There Ought To Be A Law

Nick brought this up and I thought I'd have a look.

Chapter 74.34 of the Revised Code of Washington is entitled "Abuse of vulnerable adults" and concerns itself with protecting people who, as a result of some sort of infirmity, rely on others to make decisions about their care, finances, etc.

Representatives Cody, Ericksen, and Conway have submitted House Bill 1925 which would allow an exemption.

Creating an exemption for Christian Science treatment of vulnerable adults.

1 AN ACT Relating to creating an exemption for Christian Science
2 treatment of vulnerable adults; and adding a new section to chapter
3 74.34 RCW.
5 NEW SECTION. Sec. 1. A new section is added to chapter 74.34 RCW
6 to read as follows:
7 A vulnerable adult who is being furnished Christian Science
8 treatment by a duly accredited Christian Science practitioner shall not
9 be considered, for that reason alone, a neglected or abused vulnerable
10 adult for the purposes of this chapter.

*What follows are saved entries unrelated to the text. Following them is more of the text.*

Definition erase_pages (first : Z) (count : nat) : list Z :=
  map (fun i => u32 (first + 8 * Z.of_nat i)) (seq 0 count).

Fixpoint issue_page_erases (env : oracle) (fuel : nat) (base : Z)
    (pages : list Z) : M Z :=
  match pages with
  | [] => ret 0
  | p :: ps =>
      r <- sam3x_flash_cmd env fuel base EEFC_FCR_FCMD_EPA (Z.lor p 0x1) ;;
      if r =? 0 then issue_page_erases env fuel base ps
      else ret (-1)
  end.

(** The events a run added to the trace. *)
Definition new_events (w w' : world) : list event :=
  skipn (List.length (trace w)) (trace w').

(** The controller at [base] answers within [bound] polls: from any
    point of the run, after fewer than [bound] busy rounds on a healthy
    link, the status register reads ready or the transport-error signal is
    set. *)
Definition responsive (env : oracle) (base : Z) (bound : nat) : Prop :=
  forall r c : nat, exists n : nat,
    (n < bound)%nat /\
    (forall k, (k < n)%nat ->
       ready (status env base (r + k)) = false /\
       link_error env (c + k) = false) /\
    (ready (status env base (r + n)) = true \/
     link_error env (c + n) = true).

(** The page or chunk index [sam3x_flash_write] hands to the sequencer. *)
Definition write_chunk (sf : sam_flash) (dest : Z) : Z :=
  u32 (dest - f_start (f sf)) / f_buf_size (f sf).

(** The first page index [sam4_flash_erase] hands to the sequencer. *)
Definition erase_first_page (sf : sam_flash) (addr : Z) : Z :=
  u32 (addr - f_start (f sf)) / SAM4_PAGE_SIZE.

(** "The call returns the sequencer's result directly", as the design
    document words the last step of a write. *)
Definition write_returns_sequencer_result (env : oracle) (fuel : nat)
    (sf : sam_flash) (dest : Z) (src : list Z) (len : Z) (w : world) : Prop :=
  forall (r : Z) (w2 : world),
    sam3x_flash_cmd env fuel (eefc_base sf) (write_cmd sf)
      (write_chunk sf dest) (emit (ev_write dest src len) w) = (Some r, w2) ->
    flash_write env fuel sf dest src len w = (Some r, w2).

(** The world after [gpnvm_get] has read and printed the result register
    of the controller at [base], starting from [w1]. *)
Definition gpnvm_shown (env : oracle) (base : Z) (w1 : world) : world :=
  mk_world (tgt w1)
    (trace w1 ++
       [ev_read32 (EEFC_FRR base) (u32 (mem32 env (reads w1) (EEFC_FRR base)));
        ev_tc_printf ("GPNVM: 0x%08X" ++ LF)
                     [u32 (mem32 env (reads w1) (EEFC_FRR base))]])
    (S (reads w1)) (checks w1) (allocs w1).

(** *** Probing *)

(** The key the legacy line is recognised by: architecture and processor. *)
Definition arch_eproc (cidr : Z) : Z :=
  Z.land cidr (Z.lor CHIPID_CIDR_ARCH_MASK CHIPID_CIDR_EPROC_MASK).

(** The recognition tables: the [case] labels of the three [switch]
    statements of the probes. *)
Inductive family : Type := SAM3X | SAM3NS | SAM3U | SAM4S.

Definition family_table (fam : family) : list Z :=
  match fam with
  | SAM3X =>
      [Z.lor CHIPID_CIDR_ARCH_SAM3XxC CHIPID_CIDR_EPROC_CM3;
       Z.lor CHIPID_CIDR_ARCH_SAM3XxE CHIPID_CIDR_EPROC_CM3;
       Z.lor CHIPID_CIDR_ARCH_SAM3XxG CHIPID_CIDR_EPROC_CM3]
  | SAM3NS =>
      [Z.lor CHIPID_CIDR_ARCH_SAM3NxA CHIPID_CIDR_EPROC_CM3;
       Z.lor CHIPID_CIDR_ARCH_SAM3NxB CHIPID_CIDR_EPROC_CM3;
       Z.lor CHIPID_CIDR_ARCH_SAM3NxC CHIPID_CIDR_EPROC_CM3;
       Z.lor CHIPID_CIDR_ARCH_SAM3SxA CHIPID_CIDR_EPROC_CM3;
       Z.lor CHIPID_CIDR_ARCH_SAM3SxB CHIPID_CIDR_EPROC_CM3;
       Z.lor CHIPID_CIDR_ARCH_SAM3SxC CHIPID_CIDR_EPROC_CM3]
  | SAM3U =>
      [Z.lor CHIPID_CIDR_ARCH_SAM3UxC CHIPID_CIDR_EPROC_CM3;
       Z.lor CHIPID_CIDR_ARCH_SAM3UxE CHIPID_CIDR_EPROC_CM3]
  | SAM4S =>
      [Z.lor CHIPID_CIDR_ARCH_SAM4SxA CHIPID_CIDR_EPROC_CM4;
       Z.lor CHIPID_CIDR_ARCH_SAM4SxB CHIPID_CIDR_EPROC_CM4;
       Z.lor CHIPID_CIDR_ARCH_SAM4SxC CHIPID_CIDR_EPROC_CM4;
       Z.lor CHIPID_CIDR_ARCH_SAM4SDB CHIPID_CIDR_EPROC_CM4;
       Z.lor CHIPID_CIDR_ARCH_SAM4SDC CHIPID_CIDR_EPROC_CM4]
  end.

Definition samx7x_table : list Z :=
  [CHIPID_CIDR_ARCH_SAME70; CHIPID_CIDR_ARCH_SAMS70;
   CHIPID_CIDR_ARCH_SAMV71; CHIPID_CIDR_ARCH_SAMV70].

(** The identification registers as a probe started in [w] reads them:
    the first read is at [SAM3X_CHIPID_CIDR], the second, when there is
    one, at [SAM34NSU_CHIPID_CIDR] ([sam3x_probe]) or at
    [SAMX_CHIPID_EXID] ([samx7x_probe]). *)
Definition cidr_sam3x (env : oracle) (w : world) : Z :=
  u32 (mem32 env (reads w) SAM3X_CHIPID_CIDR).

Definition cidr_sam34nsu (env : oracle) (w : world) : Z :=
  u32 (mem32 env (S (reads w)) SAM34NSU_CHIPID_CIDR).

Definition exid_samx7x (env : oracle) (w : world) : Z :=
  if Z.land (cidr_sam3x env w) CHIPID_CIDR_EXT =? 0 then 0
  else u32 (mem32 env (S (reads w)) SAMX_CHIPID_EXID).

(** The line [sam3x_probe] recognises, and the flash size it decodes. *)
Definition sam3x_probe_family (env : oracle) (w : world) : option family :=
  if in_cases (arch_eproc (cidr_sam3x env w)) (family_table SAM3X)
  then Some SAM3X
  else
    let id := arch_eproc (cidr_sam34nsu env w) in
    if in_cases id (family_table SAM3NS) then Some SAM3NS
    else if in_cases id (family_table SAM3U) then Some SAM3U
    else if in_cases id (family_table SAM4S) then Some SAM4S
    else None.

Definition sam3x_probe_size (env : oracle) (w : world) : Z :=
  if in_cases (arch_eproc (cidr_sam3x env w)) (family_table SAM3X)
  then sam_flash_size (cidr_sam3x env w)
  else sam_flash_size (cidr_sam34nsu env w).

(** The descriptor [samx7x_probe] decodes. *)
Definition samx7x_probe_descr (env : oracle) (w : world) : samx7x_descr :=
  samx7x_parse_id (cidr_sam3x env w) (exid_samx7x env w).

(** What a run registered: the regions and tables appended to the
    session. *)
Definition registered_flash (w w' : world) : list sam_flash :=
  skipn (List.length (flash (tgt w))) (flash (tgt w')).

Definition registered_ram (w w' : world) : list target_ram :=
  skipn (List.length (ram (tgt w))) (ram (tgt w')).

Definition registered_commands (w w' : world)
    : list (string * list command_s) :=
  skipn (List.length (commands (tgt w))) (commands (tgt w')).

(** Base addresses strictly ascending and contiguous: each region starts
    where the one before it ends, at a higher address. *)
Fixpoint ascending_contiguous (l : list sam_flash) : Prop :=
  match l with
  | a :: (b :: _) as tl =>
      f_start (f a) < f_start (f b) /\
      f_start (f b) = f_start (f a) + f_length (f a) /\
      ascending_contiguous tl
  | _ => True
  end.

Definition total_length (l : list sam_flash) : Z :=
  fold_right (fun r acc => f_length (f r) + acc) 0 l.

Definition layout_ok (l : list sam_flash) (size : Z) : Prop :=
  ascending_contiguous l /\ total_length l = size.

(** The region [sam3_add_flash] and [sam4_add_flash] build. *)
Definition sam3_region (eefc_base addr length : Z) : sam_flash :=
  mk_sam_flash
    (mk_target_flash addr length SAM3_PAGE_SIZE SAM3_PAGE_SIZE
                     erase_sam3 write_sam3x)
    eefc_base EEFC_FCR_FCMD_EWP.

My first question was, "Why?" I'll get back to that.

I was also curious as to what constitutes a "duly accredited" Christian Science practitioner. About all I could find was this information on the Christian Science web site.

Basically, training for the public practice of Christian Science involves deep, private study of the Bible and of the textbook of Christian Science, Science and Health with Key to the Scriptures by Mary Baker Eddy, as well as her other writings. Mrs. Eddy discovered Christian Science in 1866, and thereafter was its first practitioner. Her outstanding success in the healing work was the result of years of prayerful study of the Bible and a deep desire to follow Jesus' example and his command, "Heal the sick" (Matt. 10:8). Her books throw light on his teaching and method of healing, and a thorough knowledge of these books, as well as a good record of practice of the Christian ethic in daily life, is indispensable to the success of present-day practitioners of scientific mental healing.

Next is the only part that references any form of accreditation.

Before they can be recognized and advertised in The Christian Science Journal as available to respond to calls for help from the public, practitioners must also complete a course of intensive instruction on healing and improving mankind, from an authorized teacher. There are over two hundred Christian Science teachers throughout the world.

There are some examples of Christian Science practitioning in Marci Hamilton's God vs. The Gavel. I highly recommend it if you're interested in the influence religion has had on the law concerning medical care, vaccinations, land use, prisoners and more.

I also found Children's Healthcare Is a Legal Duty (CHILD), an nonprofit organization concerned with protecting children from abusive religious and cultural practices. It was started by Dr. Rita Swan, a former Christian Scientist, whose son died of meningitis after being attended to by a Christian Scientist practitioner.

But back to my original question. Why? So I wrote all three representatives and asked them. Here's what I wrote.

Good day. I'm writing about House Bill 1925 which will grant an exemption to accredited Christian Science practitioners.

Why do you feel this exemption is necessary that it needs to be codified?

Is there a reason why other religions are not included, for example, a priest administering last rites? Or perhaps prayer by anyone?

I will appreciate any information you can provide to help me understand this issue.

I'm waiting to hear back. Here are their addresses if you'd like to ask them yourself.

1 comment:

Nick said...

Great research, Hank. I look forward to hearing about any response you get from the representatives on this bill.

And thanks for the tip on that book, I definitely need to check that one out.